Twenty-five-year-old Linda Blair stars as a high schooler named Brenda, the vivacious leader of a fun-loving group of senior girls who cruse Hollywood Boulevard and call themselves "The Satins." When a gang of local drug dealers viciously assaults her deaf-mute sister Heather (Linnea Quigley), Brenda sets out to exact deadly vengeance. Fiercely protective of her little sister ever since their father's death and pushed to the brink by the gang's subsequent murder of one of her closest friends, Brenda embarks on a Charles Bronson-like revenge journey armed with bear traps and a crossbow.

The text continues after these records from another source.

(* ===== verification/PlayProperties.v ===== *)
(** * What the simulation, the mock and the games guarantee

    The correctness properties of the simulated guests, the traffic generator,
    the mocked beach, the parrot's chat and Kiki's quest. *)

From Stdlib Require Import QArith.
From S2P Require Import Prelude Json JsString Interleave.
From S2P Require HotelDb HotelOutbound HotelSeed.
From S2P Require Import WebTypes WebApi Session SyntheticGuests Simulation SimulationFacts.
From S2P Require TrafficGenerator BeachMock ParrotChat OctopusOracle KikiQuest.

(** ** Simulated guests *)

(** Random numbers are at least 0 and below 1; here they are one half. *)
Definition one_half (n : nat) : Q := 1 # 2.
Lemma one_half_unit : unit_interval one_half.
Proof. done. Qed.

Definition simulation_start : Sim := MkSim createInitialState 0 [] 0 0.

(** Whatever the random numbers, the reservation a simulated guest asks for
    is well formed: made out to the guest, for a known room type, from day 0
    on, for at least one night, and for at least one guest and no more than
    every seeded room of the type holds. *)
Theorem simulated_reservations_are_well_formed random clock simulation_day g s :
  unit_interval random →
  ∃ b s', randomReservationBody random clock simulation_day g s = (Returned b, s') ∧
    q_guest_id b = g_id g ∧ q_room_type b ∈ ROOM_TYPES ∧ (1 ≤ q_guest_count b)%Z ∧
    (0 ≤ q_check_in_day b < q_check_out_day b)%Z ∧
    (∀ room, room ∈ HotelSeed.seed_rooms →
      HotelOutbound.show_room_type (HotelDb.room_type room) = q_room_type b →
      (q_guest_count b ≤ HotelDb.capacity room)%Z) ∧
    guest_states s' = guest_states s ∧ calls s' = calls s.
Proof.
  intros Hr. destruct (randomReservationBody_well_formed random clock simulation_day g s Hr)
    as (b & s' & Hrun & (Hg & Hty & Hn & Hd) & Hgs & Hc).
  exists b, s'. split_and!; try done; try lia.
  intros room Hin Hroom. pose proof (max_guests_seeded room Hin) as Hm.
  rewrite Hroom in Hm. lia.
Qed.

Lemma simulated_reservations_are_well_formed_witness :
  ∃ b s', randomReservationBody one_half (λ _, 0%Z) (λ _, 7%Z) booked_guest simulation_start
    = (Returned b, s') ∧ (0 ≤ q_check_in_day b < q_check_out_day b)%Z.
Proof.
  destruct (simulated_reservations_are_well_formed one_half (λ _, 0%Z) (λ _, 7%Z) booked_guest
    simulation_start one_half_unit) as (b & s' & Hrun & _ & _ & _ & Hd & _).
  exists b, s'. split; [exact Hrun|exact Hd].
Defined.

(** C19: a step of the simulation that no other interrupts never fails; it takes
    at most one guest, a known one, to a stage that follows the guest's, and
    leaves the others where they are. *)
Theorem simulated_steps_follow_the_stages random clock simulation_day cooldown perform s :
  unit_interval random → all_known (guest_states s) →
  ∃ s', run (runGuestStep random clock simulation_day cooldown perform) s = (Returned tt, s') ∧
    all_known (guest_states s') ∧
    ∃ g st, g ∈ syntheticGuests ∧ guest_states s !! g_id g = Some st ∧
      (guest_states s' = guest_states s ∨
       ∃ st', next_stage st st' ∧ guest_states s' = <[g_id g := st']> (guest_states s)).
Proof.
  intros Hr Hk.
  pose proof (runGuestStep_spec random clock simulation_day cooldown perform s Hr Hk) as H.
  destruct (run _ s) as [o s']. destruct H as (-> & Hk' & Hg). by exists s'.
Qed.

Lemma simulated_steps_follow_the_stages_witness :
  ∃ s', run (runGuestStep one_half (λ _, 0%Z) (λ _, 7%Z) 0 all_succeed) simulation_start =
    (Returned tt, s') ∧ all_known (guest_states s').
Proof.
  destruct (simulated_steps_follow_the_stages one_half (λ _, 0%Z) (λ _, 7%Z) 0 all_succeed
    simulation_start one_half_unit createInitialState_known) as (s' & Hrun & Hk & _).
  exists s'. split; [exact Hrun|exact Hk].
Defined.

(** Two steps for one guest that interleave can leave the guest with a
    reservation that was cancelled: one step cancels the activity and the
    reservation and starts over, the other then writes back the stage it saw. *)
Theorem interleaved_steps_keep_a_cancelled_reservation :
  ∃ steps ps s', Forall (λ p, p = one_step) steps ∧
    rtc pool_step (steps, booked_sim) (ps, s') ∧ forallb finished ps = true ∧
    "/reservation/reservation-1" ∈ (call_url <$> calls s') ∧
    guest_states s' !! g_id booked_guest = Some (HotelBooked "gate-1" "reservation-1").
Proof.
  exists [one_step; one_step], sim_race.1, sim_race.2.
  destruct sim_race_end as (Hf & Hg & Hc). split_and!; [by repeat constructor| |done| |done].
  - rewrite <-surjective_pairing. apply sim_race_steps.
  - rewrite Hc. apply list_elem_of_further, list_elem_of_here.
Qed.

(** ** The traffic generator *)

(** C20: however the map's page is visited and left, and whatever steps begin and
    end in between, in strict mode or not: a visit that is mounted keeps exactly
    as many loops as there are concurrent guests, none lost or added; a visit
    that was left has no timer, and every step it left in flight ends without
    setting another; so the page never has more timers than concurrent guests,
    each within the bounds of its delay. *)
Theorem traffic_loops_are_kept strict (hs : list (bool * TrafficGenerator.Generator)) :
  TrafficGenerator.visits_reachable strict hs →
  (∀ i (m : bool) s, hs !! i = Some (m, s) →
    if m then TrafficGenerator.loops s = TrafficGenerator.CONCURRENT_GUESTS
    else TrafficGenerator.timers s = [] ∧
      TrafficGenerator.in_flight s ≤ TrafficGenerator.CONCURRENT_GUESTS ∧
      ∀ s', TrafficGenerator.loop_step s s' →
        TrafficGenerator.timers s' = [] ∧ S (TrafficGenerator.in_flight s') = TrafficGenerator.in_flight s) ∧
  length (hs ≫= (λ h, TrafficGenerator.timers h.2)) ≤ TrafficGenerator.CONCURRENT_GUESTS ∧
  Forall (λ t, TrafficGenerator.MIN_DELAY_MS ≤ t.2 ≤ TrafficGenerator.MAX_DELAY_MS)%Z
    (hs ≫= (λ h, TrafficGenerator.timers h.2)).
Proof.
  intros Hr%TrafficGenerator.visits_reachable_ok.
  split; [|by apply TrafficGenerator.all_timers]. intros i m s Hi.
  destruct Hr as [Hok _]. destruct (Forall_lookup_1 _ _ _ _ Hok Hi) as [Hv Hl].
  destruct m; [done|]. destruct Hl as [Ht Hf]. split_and!; [done..|].
  intros s' Hs. by apply TrafficGenerator.left_step.
Qed.

(** A visit is left while a step is in flight, and another begins. *)
Definition two_visits : list (bool * TrafficGenerator.Generator) :=
  [(false, TrafficGenerator.unmount_generator (TrafficGenerator.begin_step 0
     (TrafficGenerator.visit false true one_half one_half)));
   (true, TrafficGenerator.visit false true one_half one_half)].

Lemma two_visits_reachable : TrafficGenerator.visits_reachable false two_visits.
Proof.
  exists []. split; [done|].
  eapply rtc_l; [by apply (TrafficGenerator.page_mounts _ _ one_half one_half); try apply one_half_unit|].
  eapply rtc_l; [eapply (TrafficGenerator.generator_runs _ _ 0); [reflexivity|];
    by eapply (TrafficGenerator.loop_begin _ 0); left|].
  eapply rtc_l; [by eapply (TrafficGenerator.page_unmounts _ _ 0)|].
  apply rtc_once. apply (TrafficGenerator.page_mounts false
    [(false, TrafficGenerator.unmount_generator (TrafficGenerator.begin_step 0
       (TrafficGenerator.visit false true one_half one_half)))] one_half one_half);
    [by repeat constructor|apply one_half_unit..].
Qed.

Lemma traffic_loops_are_kept_witness :
  length (two_visits ≫= (λ h, TrafficGenerator.timers h.2)) ≤ 3 ∧
  (TrafficGenerator.loops ∘ snd) <$> two_visits = [1; 3].
Proof.
  destruct (traffic_loops_are_kept false two_visits two_visits_reachable) as (_ & Hn & _).
  split; [exact Hn|vm_compute; reflexivity].
Defined.

(** ** The mocked beach *)

(** Whatever is booked, cancelled and asked, in any order, no activity is
    overbooked and no place is lost or made: the free places of every activity
    and the guests that hold one add up to the places it started with. *)
Theorem mocked_places_are_conserved ops k :
  (∀ id g, BeachMock.Book id g ∈ ops → id ≠ "") →
  let b := foldl BeachMock.run_beach BeachMock.fresh_beach ops in
  (∀ a, a ∈ BeachMock.activities_of b → (0 ≤ BeachMock.remaining a)%Z) ∧
  (BeachMock.free_places (BeachMock.activities_of b) k +
     BeachMock.booked (BeachMock.loadBookings b) k)%Z =
  BeachMock.free_places BeachMock.SEED k.
Proof.
  intros Hops b.
  destruct (BeachMock.run_beach_spec ops BeachMock.fresh_beach Hops BeachMock.fresh_beach_inv)
    as [Hi Hp].
  split; [intros a; apply (BeachMock.bi_free _ Hi)|].
  specialize (Hp k). unfold BeachMock.places in Hp. fold b in Hp. rewrite Hp.
  assert (BeachMock.booked (BeachMock.loadBookings BeachMock.fresh_beach) k = 0%Z) as ->
    by (vm_compute; reflexivity).
  change (BeachMock.activities_of BeachMock.fresh_beach) with BeachMock.SEED. lia.
Qed.

Definition yoga_ops : list BeachMock.BeachOp :=
  [BeachMock.Book "activity-beach-yoga" "tom"; BeachMock.Book "activity-beach-yoga" "felix";
   BeachMock.Cancel "activity-beach-yoga" "tom"].

Lemma mocked_places_are_conserved_witness :
  let b := foldl BeachMock.run_beach BeachMock.fresh_beach yoga_ops in
  (BeachMock.free_places (BeachMock.activities_of b) "activity-beach-yoga" +
    BeachMock.booked (BeachMock.loadBookings b) "activity-beach-yoga")%Z = 11%Z.
Proof.
  intros b. destruct (mocked_places_are_conserved yoga_ops "activity-beach-yoga") as [_ H].
  - intros id g Hin. unfold yoga_ops in Hin. rewrite !elem_of_cons, elem_of_nil in Hin.
    destruct_or? Hin; congruence.
  - fold b in H. rewrite H. reflexivity.
Defined.

(** ** The parrot's chat *)

Abbreviation chat_after es := (ParrotChat.chat_run ParrotChat.initial_chat es).

(** In every chat, what is posted has text and a guest; an event posts at
    most one turn, only while none is in flight, and for the guest signed in;
    and, no history being loaded meanwhile, a guest's history is exactly the
    exchanges that were answered, in order, each with its question. *)
Theorem chats_are_orderly es :
  (∀ t, t ∈ ParrotChat.posted (chat_after es) → ParrotChat.sound_turn t) ∧
  (∀ e, let s := chat_after es in
    ParrotChat.posted (ParrotChat.chat_step e s) = ParrotChat.posted s ∨
    ∃ t, ParrotChat.posted (ParrotChat.chat_step e s) = ParrotChat.posted s ++ [t] ∧
      ParrotChat.in_flight s = None ∧
      ParrotChat.in_flight (ParrotChat.chat_step e s) = Some t ∧
      ParrotChat.participantId s = Some (ParrotChat.turn_guest t)) ∧
  (Forall (λ e, ParrotChat.is_load e = false) es → ∀ g,
    ParrotChat.messages_of (chat_after es) g = ParrotChat.exchanges es ParrotChat.initial_chat g).
Proof.
  split_and!.
  - apply (ParrotChat.ci_posted _ (ParrotChat.chat_run_inv es _ ParrotChat.initial_chat_inv)).
  - intros e. apply ParrotChat.posted_once.
  - intros Hes g. by rewrite ParrotChat.chat_run_messages.
Qed.

(** In every chat the keys of the thread are distinct, a disabled composer
    sends nothing, and the retry button posts the very turn that failed. *)
Theorem threads_have_distinct_keys es :
  let s := chat_after es in
  NoDup (ParrotChat.item_key <$> ParrotChat.threadItems s) ∧
  (∀ value m, ParrotChat.submit (ParrotChat.composerDisabled false s) value = Some m ↔
    m = trim value ∧ m ≠ "" ∧ ParrotChat.isHistoryReady s = true ∧ ParrotChat.in_flight s = None) ∧
  (∀ f, ParrotChat.retry_shown s = true → ParrotChat.failedTurn s = Some f →
    ParrotChat.posted (ParrotChat.chat_step ParrotChat.Retry s) =
      ParrotChat.posted s ++ [ParrotChat.failed_turn f]).
Proof.
  intros s. assert (ParrotChat.chat_inv s) as Hi
    by apply ParrotChat.chat_run_inv, ParrotChat.initial_chat_inv.
  split_and!; [by apply ParrotChat.thread_keys_NoDup|intros; apply ParrotChat.submit_sends|].
  intros f Hr Hf. by apply ParrotChat.retry_resends.
Qed.

(** ** Kiki's quest *)

(** C22: in every reachable state of the quest the purse holds whole rewards, a
    guest at the counter can pay, and the quest can go on, except where the
    oracle was closed before a trial ended; such a state is reachable, and then
    nothing can happen any more. *)
Theorem quest_goes_on_unless_abandoned s :
  reachable (eq KikiQuest.initial_quest) KikiQuest.quest_steps s →
  (∃ k, 0 ≤ k ∧ KikiQuest.meows s = 100 * k)%Z ∧
  (KikiQuest.phase s = KikiQuest.ready_to_buy → KikiQuest.canPayForBurger s = true) ∧
  ((∃ e s', e ≠ KikiQuest.ConfettiTimer ∧ KikiQuest.quest_step e s = Some s') ∨
   (KikiQuest.phase s = KikiQuest.at_octopus ∧ KikiQuest.oracleOpen s = false ∧
    KikiQuest.lastTrialPassed s = None)) ∧
  ∃ s2, KikiQuest.quest_run KikiQuest.initial_quest KikiQuest.abandon_run = Some s2 ∧
    ∀ e, KikiQuest.quest_step e s2 = None.
Proof.
  intros Hi%KikiQuest.quest_reachable_inv.
  split_and!; [apply (KikiQuest.qi_hundreds s Hi)|by apply KikiQuest.ready_can_pay|
    by apply KikiQuest.quest_progress|apply KikiQuest.abandon_run_sticks].
Qed.

Lemma quest_goes_on_unless_abandoned_witness :
  ∃ e s', e ≠ KikiQuest.ConfettiTimer ∧
    KikiQuest.quest_step e KikiQuest.initial_quest = Some s'.
Proof.
  destruct (quest_goes_on_unless_abandoned KikiQuest.initial_quest) as (_ & _ & [H|H] & _).
  - exists KikiQuest.initial_quest. split; [reflexivity|apply rtc_refl].
  - exact H.
  - destruct H as [H _]. discriminate H.
Defined.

Blair is both woefully miscast and the best thing about Danny Steinmann's grizzly, mobster-funded, teen vigilante, rape/revenge exploitation flick. The amateurish film amounts to little more than a nasty, sloppy bucket of cliches, suffering in comparison to the superior Hollywood-set teen vigilante exploitation picture Angel, released six months earlier. Still, Blair's transformation from tough-talkin' high-school chick to lethally competent avenging angel (even though we get no scenes of her learning the skills she wields in the third act) is far more satisfying and even realistic than one might imagine. When we think of Blair, most of us will forever picture the little girl whose head spun around, puking up pea soup and shouting obscenities with Mercedes McCambridge's whisky-soaked voice. But for a subset of movie fans, especially those who revere exploitation pictures where women kick ass and take out those who've done them wrong, the image of a mid-20s Blair backlit with a perfectly quaffed perm on a dark LA street dressed in black leather wielding a crossbow is one for which she'll always be equally remembered.
Linda Blair is both woefully miscast and the best thing about Danny Steinmann's grizzly, mobster-funded, teen vigilante, rape/revenge exploitation flick.